### EXERCISE BRIEF
Wherever the word "Prop" appears in the entries, copy the whole line.

Saved data entries:

▼

Lemma copy_out_writes_user_memory_witness :
  exists s', KeUserModeCopyOutBytes (sample_va + 6) (Some [1; 2; 3]) 3 (EC_SUCCESS, Some sample_layout) sample_machine = Ok (EC_SUCCESS, s') /\
    user_byte (mem s') sample_root (sample_va + 8) = Some 3.
Proof.
  destruct (copy_out_writes_user_memory sample_layout (sample_va + 6) [1; 2; 3] sample_machine sample_tables)
    as (st & s' & E & [_ Hs] & _ & Ho);
    [by vm_compute | by vm_compute | done | repeat constructor; by vm_compute | apply sample_space_ok | exact sample_upper |
     exact sample_user_frames |].
  assert (st = EC_SUCCESS) as ->.
  { apply Hs. right. split; [split; by vm_compute|]. split; [reflexivity|]. intros i Hi. apply sample_page. cbn in Hi.
    unfold PAGE_4KB. lia. }
  exists s'. split; [exact E|]. destruct (Ho eq_refl) as (_ & _ & _ & Hb & _). exact (Hb 2%nat ltac:(cbn; lia)).
Defined.
(* ===== verification/StagingFill.v ===== *)
(** * Filling a foreign page through a temporary mapping *)

From S2P Require Import Prelude Pmm PageTable Heap Parts Kva KvaInv KvaLayout KvaMach KvaOps KvaCalls KvaFixmap KvaHeap UserMode UserCopy LowHalf Staging StagingInv.

Local Open Scope Z_scope.

Import PageTable Kva KvaInv KvaLayout KvaMach KvaOps KvaCalls KvaFixmap KvaHeap UserMode LowHalf Staging.

Section fill.
Context `{PageAllocatorLaws P}.
Implicit Types (s t : KE_KVA_STATE P) (G : tables).

(** [s1] maps the foreign page [pa] at [va]. *)
Record window_on s1 G (pa va : Z) : Prop := mkWindow {
  wi_ok : kva_ok s1 G;
  wi_page : frame pa /\ G !! pa = None /\ forall a p, ~ owns s1 a p pa;
  wi_va : va mod PAGE_4KB = 0 /\ 0 <= va /\ va + PAGE_4KB < 2 ^ 64;
  wi_map : exists mp, translate (mem (mach s1)) (root s1) va = Some mp /\ PhysicalBase mp = pa
}.

Definition with_mem s1 (m : memory) : KE_KVA_STATE P := set_mach s1 (set_mem (mach s1) m).

(** [t] is [s1] with other contents of the page. *)
Definition written s1 (pa : Z) t : Prop :=
  exists m, t = with_mem s1 m /\ forall x, ~ in_page pa x -> m x = mem (mach s1) x.

Lemma written_tables s1 G pa va m : window_on s1 G pa va -> (forall x, ~ in_page pa x -> m x = mem (mach s1) x) ->
  forall tb x i, G !! tb = Some x -> 0 <= i < 512 -> m (entry_at tb i) = mem (mach s1) (entry_at tb i).
Proof.
  intros [K (Hf & Hn & _) _ _] Hm tb [l p] i Ht Hi. apply Hm. intros Hin.
  pose proof (kva_tree _ _ K) as T. pose proof (tr_label _ _ _ T tb l p Ht) as [Hft _].
  apply (page_apart pa tb (entry_at tb i) Hf Hft); [congruence | exact Hin |]. by apply word_in_page.
Qed.

Lemma written_translate s1 G pa va m : window_on s1 G pa va -> (forall x, ~ in_page pa x -> m x = mem (mach s1) x) ->
  forall va', translate m (root s1) va' = translate (mem (mach s1)) (root s1) va'.
Proof.
  intros W Hm. apply (same_tables _ m _ G (kva_tree _ _ (wi_ok _ _ _ _ W))). by apply (written_tables s1 G pa va).
Qed.

Lemma written_kva s1 G pa va m : window_on s1 G pa va -> (forall x, ~ in_page pa x -> m x = mem (mach s1) x) ->
  kva_ok (with_mem s1 m) G.
Proof.
  intros W Hm. pose proof (wi_ok _ _ _ _ W) as K. pose proof (written_translate s1 G pa va m W Hm) as Tr.
  apply (kva_ok_mach s1 _ G G K); [ | apply K | apply K | |].
  - split; [apply (kv_space _ _ K)|]. apply (same_tables (mem (mach s1)) m _ G (kva_tree _ _ K)).
    by apply (written_tables s1 G pa va).
  - intros a p lp _ E. rewrite <- E. symmetry. exact (f_equal leaf_of (Tr (page_va a p))).
  - intros a p f Ho _. destruct (kv_owned _ _ K a p f Ho) as (_ & Hs & Hn). done.
Qed.

Lemma written_quiet s1 G pa va t : window_on s1 G pa va -> written s1 pa t -> quiet (eq pa) s1 G t G.
Proof.
  intros W (m & -> & Hm). pose proof (wi_ok _ _ _ _ W) as K. pose proof (written_translate s1 G pa va m W Hm) as Tr.
  pose proof (written_kva s1 G pa va m W Hm) as K'.
  assert (Howns : forall a p f, owns (with_mem s1 m) a p f <-> owns s1 a p f).
  { apply (owns_iff s1 G (with_mem s1 m) G K K' eq_refl); [done|]. intros j r p _ _ _.
    exact (f_equal leaf_of (Tr (page_va (Arena r) p))). }
  split; [done | done | | done |].
  - intros f. split; intros [Hf Ht Hu Ho]; (split; [done | done | done |]); intros a p Hx; apply (Ho a p), Howns, Hx.
  - intros f x F Hne Hx. cbn. apply Hm. intros Hx'. 
    apply (page_apart f pa x (fo_frame _ _ _ F) (proj1 (wi_page _ _ _ _ W))); [congruence | done | done].
Qed.

(** The page through its window. *)
Lemma window_byte s1 G pa va m o : window_on s1 G pa va -> (forall x, ~ in_page pa x -> m x = mem (mach s1) x) ->
  0 <= o < PAGE_4KB ->
  exists mp, translate m (root s1) (va + o) = Some mp /\ PhysicalBase mp = pa + o.
Proof.
  intros W Hm Ho. rewrite (written_translate s1 G pa va m W Hm), translate_offset.
  destruct (wi_map _ _ _ _ W) as (mp & E & Ep). destruct (wi_va _ _ _ _ W) as [Hal _].
  assert (Eo : (va + o) mod PAGE_4KB = o) by (unfold PAGE_4KB in *; div_lia). rewrite Eo.
  replace (va + o - o) with va by lia. rewrite E. eexists. split; [reflexivity|]. cbn. lia.
Qed.

Lemma store_word_run s1 G pa va m o v : window_on s1 G pa va -> (forall x, ~ in_page pa x -> m x = mem (mach s1) x) ->
  0 <= o < PAGE_4KB -> o mod 8 = 0 ->
  Heap.store (va + o) v (with_mem s1 m) = Ok (with_mem s1 (PageTable.store m (pa + o) v)) /\
  Heap.load (va + o) (with_mem s1 m) = Ok (m (pa + o)).
Proof.
  intros W Hm Ho Ho8. destruct (window_byte s1 G pa va m o W Hm Ho) as (mp & E & Ep).
  destruct (wi_va _ _ _ _ W) as [Hal _]. unfold Heap.store, Heap.load.
  assert (E8 : HO_IS_ALIGNED (va + o) 8 = true).
  { change 8 with (2 ^ 3). rewrite is_aligned_pow2 by lia. apply Z.eqb_eq. change (2 ^ 3) with 8. unfold PAGE_4KB in *. div_lia. }
  rewrite E8. cbn [negb].
  cbn [store_word load_word kva_services]. unfold kva_store, kva_load. change (root (with_mem s1 m)) with (root s1).
  change (mem (mach (with_mem s1 m))) with m. rewrite E. cbn [fmap option_fmap option_map]. by rewrite Ep.
Qed.

Lemma store_keeps s1 pa m o v : frame pa -> 0 <= o < PAGE_4KB -> (forall x, ~ in_page pa x -> m x = mem (mach s1) x) ->
  forall x, ~ in_page pa x -> PageTable.store m (pa + o - (pa + o) mod 8) v x = mem (mach s1) x.
Proof.
  intros Hf Ho Hm x Hx. rewrite store_ne; [by apply Hm|]. intros ->. by apply Hx, page_word_of.
Qed.

Lemma store_byte_run s1 G pa va m o b : window_on s1 G pa va -> (forall x, ~ in_page pa x -> m x = mem (mach s1) x) ->
  0 <= o < PAGE_4KB ->
  store_part (va + o) 1 b (with_mem s1 m) = Ok (with_mem s1 (set_phys_byte m (pa + o) b)).
Proof.
  intros W Hm Ho. destruct (wi_va _ _ _ _ W) as [Hal _]. pose proof (proj1 (proj1 (wi_page _ _ _ _ W))) as Hpa.
  unfold store_part. set (w := o - o mod 8).
  assert (E1 : va + o - (va + o) mod 8 = va + w) by (unfold w, PAGE_4KB in *; div_lia).
  assert (E2 : (va + o) mod 8 = (pa + o) mod 8) by (unfold PAGE_4KB in *; div_lia).
  assert (E3 : pa + w = pa + o - (pa + o) mod 8) by (unfold w, PAGE_4KB in *; div_lia).
  assert (Hw : 0 <= w < PAGE_4KB /\ w mod 8 = 0) by (unfold w, PAGE_4KB in *; div_lia). rewrite E1, E2.
  destruct (store_word_run s1 G pa va m w 0 W Hm (proj1 Hw) (proj2 Hw)) as [_ ->]. cbn [res_bind].
  destruct (store_word_run s1 G pa va m w (set_part (m (pa + w)) ((pa + o) mod 8) 1 b) W Hm (proj1 Hw) (proj2 Hw)) as [-> _].
  unfold set_phys_byte. by rewrite E3.
Qed.

Lemma memcpy_run bytes s1 G pa va m o : window_on s1 G pa va -> (forall x, ~ in_page pa x -> m x = mem (mach s1) x) ->
  0 <= o -> o + Z.of_nat (length bytes) <= PAGE_4KB ->
  memcpy_to (va + o) bytes (with_mem s1 m) = Ok (with_mem s1 (put_bytes (place (pa + o) bytes) m)) /\
  forall x, ~ in_page pa x -> put_bytes (place (pa + o) bytes) m x = mem (mach s1) x.
Proof.
  intros W. revert m o. induction bytes as [|b bytes IH]; intros m o Hm Ho Hl; cbn [memcpy_to place put_bytes length] in *; [done|].
  rewrite (store_byte_run s1 G pa va m o b W Hm) by lia. cbn [res_bind].
  rewrite <- !Z.add_assoc. apply IH; [|lia|lia]. apply store_keeps; [apply W | lia | done].
Qed.

Lemma memset_run s1 G pa va : window_on s1 G pa va ->
  exists m, memset0 va EX_USER_IMAGE_PAGE_SIZE s1 = Ok (with_mem s1 m) /\
    (forall x, ~ in_page pa x -> m x = mem (mach s1) x) /\ forall x, in_page pa x -> x mod 8 = 0 -> m x = 0.
Proof.
  intros W. destruct (wi_va _ _ _ _ W) as (Hal & Hva & Hlim). pose proof (proj1 (wi_page _ _ _ _ W)) as Hf. unfold memset0.
  destruct (for_loop_rule (fun i t => exists m, t = with_mem s1 m /\ (forall x, ~ in_page pa x -> m x = mem (mach s1) x) /\
      forall x, in_page pa x -> x mod 8 = 0 -> x < pa + 8 * i -> m x = 0)
    (Z.to_nat (EX_USER_IMAGE_PAGE_SIZE / 8)) 0 (fun i t => Heap.store (u64 (va + i * 8)) 0 t) s1) as (t & E & m & -> & Hm & Hz).
  - exists (mem (mach s1)). split; [|split; [done|]].
    + unfold with_mem. by destruct s1 as [[]].
    + intros x Hx _ Hlt. unfold in_page in Hx. lia.
  - intros j t Hj (m & -> & Hm & Hz). change (Z.to_nat (EX_USER_IMAGE_PAGE_SIZE / 8)) with 512%nat in Hj.
    unfold PAGE_4KB in Hlim. rewrite u64_small by word_lia.
    destruct (store_word_run s1 G pa va m (j * 8) 0 W Hm) as [-> _]; [unfold PAGE_4KB; lia | apply Z.mod_mul; lia|].
    eexists. split; [reflexivity|]. eexists. split; [reflexivity|]. split.
    + intros x Hx. rewrite store_ne; [by apply Hm|]. intros ->. apply Hx. unfold in_page, PAGE_4KB. lia.
    + intros x Hx Hx8 Hlt. unfold PageTable.store. destruct (Z.eqb_spec x (pa + j * 8)); [done|]. apply Hz; [done | done|].
      destruct Hf as [Hf _]. unfold in_page, PAGE_4KB in *. div_lia.
  - exists m. split; [exact E|]. split; [exact Hm|]. intros x Hx Hx8. apply Hz; [done | done|].
    change (Z.of_nat (Z.to_nat (EX_USER_IMAGE_PAGE_SIZE / 8))) with 512. unfold in_page, PAGE_4KB in Hx. lia.
Qed.

(** The three steps of a write through a window. *)
Lemma quiet_window s G s1 G1 pa t s2 : quiet (fun _ => False) s G s1 G1 -> quiet (eq pa) s1 G1 t G1 ->
  quiet (fun _ => False) t G1 s2 G1 -> quiet (eq pa) s G s2 G1.
Proof.
  intros Q1 Q2 Q3. apply (quiet_trans _ _ _ s1 G1); [by apply (quiet_weaken (fun _ => False))|].
  apply (quiet_trans _ _ _ t G1); [done|]. by apply (quiet_weaken (fun _ => False)).
Qed.

(** The token of a live fixmap record is accepted. *)
Lemma release_token s G i r q g : kva_ok s G -> active (gKvaRanges s) i r -> Arena r = KE_KVA_ARENA_FIXMAP ->
  first_usable r = q -> gFixmapSlotGenerations s !! Z.to_nat q = Some g -> 0 <= q < KE_KVA_FIXMAP_ARENA_PAGES ->
  0 < g <= KE_TEMP_MAP_TOKEN_GENERATION_MASK ->
  exists s', KeTempPhysMapRelease (Some (KiEncodeTempMapToken q g)) s = Ok (EC_SUCCESS, Some 0, s') /\ released s s' G i r.
Proof.
  intros K Ha Hfix Hfu Hgen Hq Hg. destruct (token_decode q g Hq Hg) as [_ Hd].
  assert (Htok : is_u64 (KiEncodeTempMapToken q g)).
  { rewrite token_value by done. change KE_KVA_FIXMAP_ARENA_PAGES with 64 in Hq.
    change KE_TEMP_MAP_TOKEN_GENERATION_MASK with (2 ^ 58 - 1) in Hg. unfold is_u64. lia. }
  destruct (temp_release_run s G (KiEncodeTempMapToken q g) K Htok) as (st & h & s' & -> & O).
  destruct O as [(-> & -> & j & r' & q' & g' & Ed & Hj & Ea & Ef & _ & R)|(_ & _ & _ & Hno)].
  2: { by destruct (Hno i r q g Hd Ha). }
  rewrite Hd in Ed. injection Ed as <- <-.
  assert (j = i) as -> by (apply (base_unique s G j i r' r K Hj Ha); congruence).
  assert (r' = r) as -> by (destruct Ha, Hj; congruence). by exists s'.
Qed.

(** A temporary mapping of a foreign page: refused, or a window that can be
    released again after the page was written through it. *)
Lemma window_run s G pa : kva_ok s G -> foreign s G pa ->
  exists st out s1, KeTempPhysMapAcquire pa (Z.lor PTE_WRITABLE PTE_NO_EXECUTE) true s = Ok (st, out, s1) /\
    ((st = EC_SUCCESS /\ exists h va G1, out = Some (h, va) /\ quiet (fun _ => False) s G s1 G1 /\ window_on s1 G1 pa va /\
        forall t, written s1 pa t -> exists s2, KeTempPhysMapRelease (Some h) t = Ok (EC_SUCCESS, Some 0, s2) /\
          quiet (fun _ => False) t G1 s2 G1) \/
     (st <> EC_SUCCESS /\ quiet (fun _ => False) s G s1 G)).
Proof.
  intros K F. unfold KeTempPhysMapAcquire. rewrite is_aligned_4k.
  rewrite (proj2 (Z.eqb_eq _ _)) by apply (fo_frame _ _ _ F). cbn [negb orb].
  destruct (fixmap_acquire_run s G pa (Z.lor PTE_WRITABLE PTE_NO_EXECUTE) K (fo_frame _ _ _ F))
    as (st & tok & va & s1 & -> & i & (r0 & E0 & Hu0) & Ec & Es & O).
  eexists _, _, s1. split; [reflexivity|].
  destruct O as [(-> & q & g & G1 & Hq & _ & Hg & _ & -> & -> & Eranges & Eslots & M & K1)|(Hne & _ & _ & K1 & Hact & Hmach & Htr)].
  2: { right. split; [done|]. by apply refused_quiet. }
  left. split; [done|]. specialize (Hu0 eq_refl). set (va := page_va KE_KVA_ARENA_FIXMAP q).
  pose proof (acquired_quiet s G G1 i r0 q g pa _ s1 K E0 Hu0 Es Eranges M K1) as Q1.
  assert (Hp : arena_page KE_KVA_ARENA_FIXMAP q) by (split; [done | exact Hq]).
  assert (F1 : foreign s1 G1 pa) by (by apply (qt_foreign _ _ _ _ _ Q1)).
  assert (W : window_on s1 G1 pa va).
  { split; [done | | |].
    - split; [apply F1|]. split; [apply F1 | apply (fo_owner _ _ _ F1)].
    - split; [by apply page_va_aligned|]. pose proof (page_va_range _ _ Hp). unfold PAGE_4KB, va in *. lia.
    - eexists. unfold root. rewrite Es. split; [exact (mp_after _ _ _ _ _ _ _ _ M) | done]. }
  eexists _, va, G1. split; [reflexivity|]. split; [done|]. split; [done|]. intros t Wt.
  pose proof (qt_ok _ _ _ _ _ (written_quiet s1 G1 pa va t W Wt)) as Kt. destruct Wt as (m & -> & _).
  set (t := with_mem s1 m) in *. set (r := fixmap_record i q g) in *.
  assert (Ha : active (gKvaRanges t) i r).
  { change (gKvaRanges t) with (gKvaRanges s1). rewrite Eranges. apply active_insert; [by eapply lookup_lt_Some | by left]. }
  destruct (release_token t G1 i r q g Kt Ha) as (s2 & E & R); [done | unfold first_usable; simpl; lia | | done | done|].
  { change (gFixmapSlotGenerations t) with (gFixmapSlotGenerations s1). rewrite Eslots. apply list_lookup_insert_eq.
    destruct (lo_slots _ _ _ _ (kv_layout _ _ K)) as [Hl _]. apply Nat2Z.inj_lt. rewrite Hl. lia. }
  exists s2. split; [exact E|]. exact (release_quiet t G1 s2 i r Kt Ha eq_refl R).
Qed.

(** ** [KiPopulatePhysicalPage] *)

Lemma fill_page_run s G pa bytes n src : kva_ok s G -> foreign s G pa -> source_bytes bytes n = Ok src ->
  Forall is_u8 src -> Z.of_nat (length src) <= PAGE_4KB ->
  exists st s' G', KiPopulatePhysicalPage pa bytes n s = Ok (st, s') /\ quiet (eq pa) s G s' G' /\
    (st = EC_SUCCESS -> page_holds (mem (mach s')) pa src).
Proof.
  intros K F Hsrc Hu8 Hlen. unfold KiPopulatePhysicalPage.
  destruct (window_run s G pa K F) as (st & out & s1 & -> & [(-> & h & va & G1 & -> & Q1 & W & Hrel)|[Hne Q]]); cbn [res_bind].
  2: { unfold Staging.succeeded. rewrite bool_decide_false by done. exists st, s1, G. split; [done|]. split; [|done].
       by apply (quiet_weaken (fun _ => False)). }
  change (Staging.succeeded EC_SUCCESS) with true. cbn [negb default from_option id].
  destruct (memset_run s1 G1 pa _ W) as (m & -> & Hm & Hz). cbn [res_bind]. rewrite Hsrc. cbn [res_bind].
  pose proof (memcpy_run src s1 G1 pa _ m 0 W Hm ltac:(lia) ltac:(lia)) as [Em Hm'].
  rewrite (Z.add_0_r pa) in Em, Hm'. rewrite Z.add_0_r in Em. rewrite Em. cbn [res_bind]. set (m' := put_bytes _ m) in *.
  assert (Wt : written s1 pa (with_mem s1 m')) by (exists m'; split; [reflexivity | exact Hm']).
  destruct (Hrel _ Wt) as (s2 & -> & Q3). cbn [res_bind]. change (Staging.succeeded EC_SUCCESS) with true. cbn [negb].
  pose proof (written_quiet s1 G1 pa va _ W Wt) as Q2.
  exists EC_SUCCESS, s2, G1. split; [done|]. split; [by eapply quiet_window|].
  intros _. apply (page_holds_ext m'); [apply F | | by apply zero_page_holds; [apply F|..]].
  intros x Hx. apply (qt_mem _ _ _ _ _ Q3 pa x); [|exact (fun X => X)|done]. by apply (qt_foreign _ _ _ _ _ Q2), (qt_foreign _ _ _ _ _ Q1).
Qed.

(** ** [KeUserModePatchConstBytes] *)

(** Bytes [l] laid over a page from [offset]. *)
Definition patched (m : memory) (f offset : Z) (l : list Z) (i : Z) : Z :=
  if (offset <=? i) && (i <? offset + Z.of_nat (length l)) then nth (Z.to_nat (i - offset)) l 0 else phys_byte m (f + i).

Lemma put_patched m f offset l i : frame f -> Forall is_u8 l -> 0 <= offset -> 0 <= i ->
  phys_byte (put_bytes (place (f + offset) l) m) (f + i) = patched m f offset l i.
Proof.
  intros Hf Hl Ho Hi. unfold patched. destruct (Z.leb_spec offset i), (Z.ltb_spec i (offset + Z.of_nat (length l))); cbn [andb].
  2-4: apply put_other; [by rewrite place_snd | rewrite place_fst; lia].
  assert (Hlt : (Z.to_nat (i - offset) < length l)%nat) by lia. destruct (lookup_lt_is_Some_2 l _ Hlt) as [b Eb].
  rewrite nth_lookup, Eb. cbn. apply (put_at _ _ (Z.to_nat (i - offset))); [by rewrite place_snd | apply place_nodup|].
  rewrite (place_at _ _ _ _ Eb). do 2 f_equal. lia.
Qed.
End fill.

▲

### RESPONSE TO THE EXERCISE
Record window_on s1 G (pa va : Z) : Prop := mkWindow {
Definition written s1 (pa : Z) t : Prop :=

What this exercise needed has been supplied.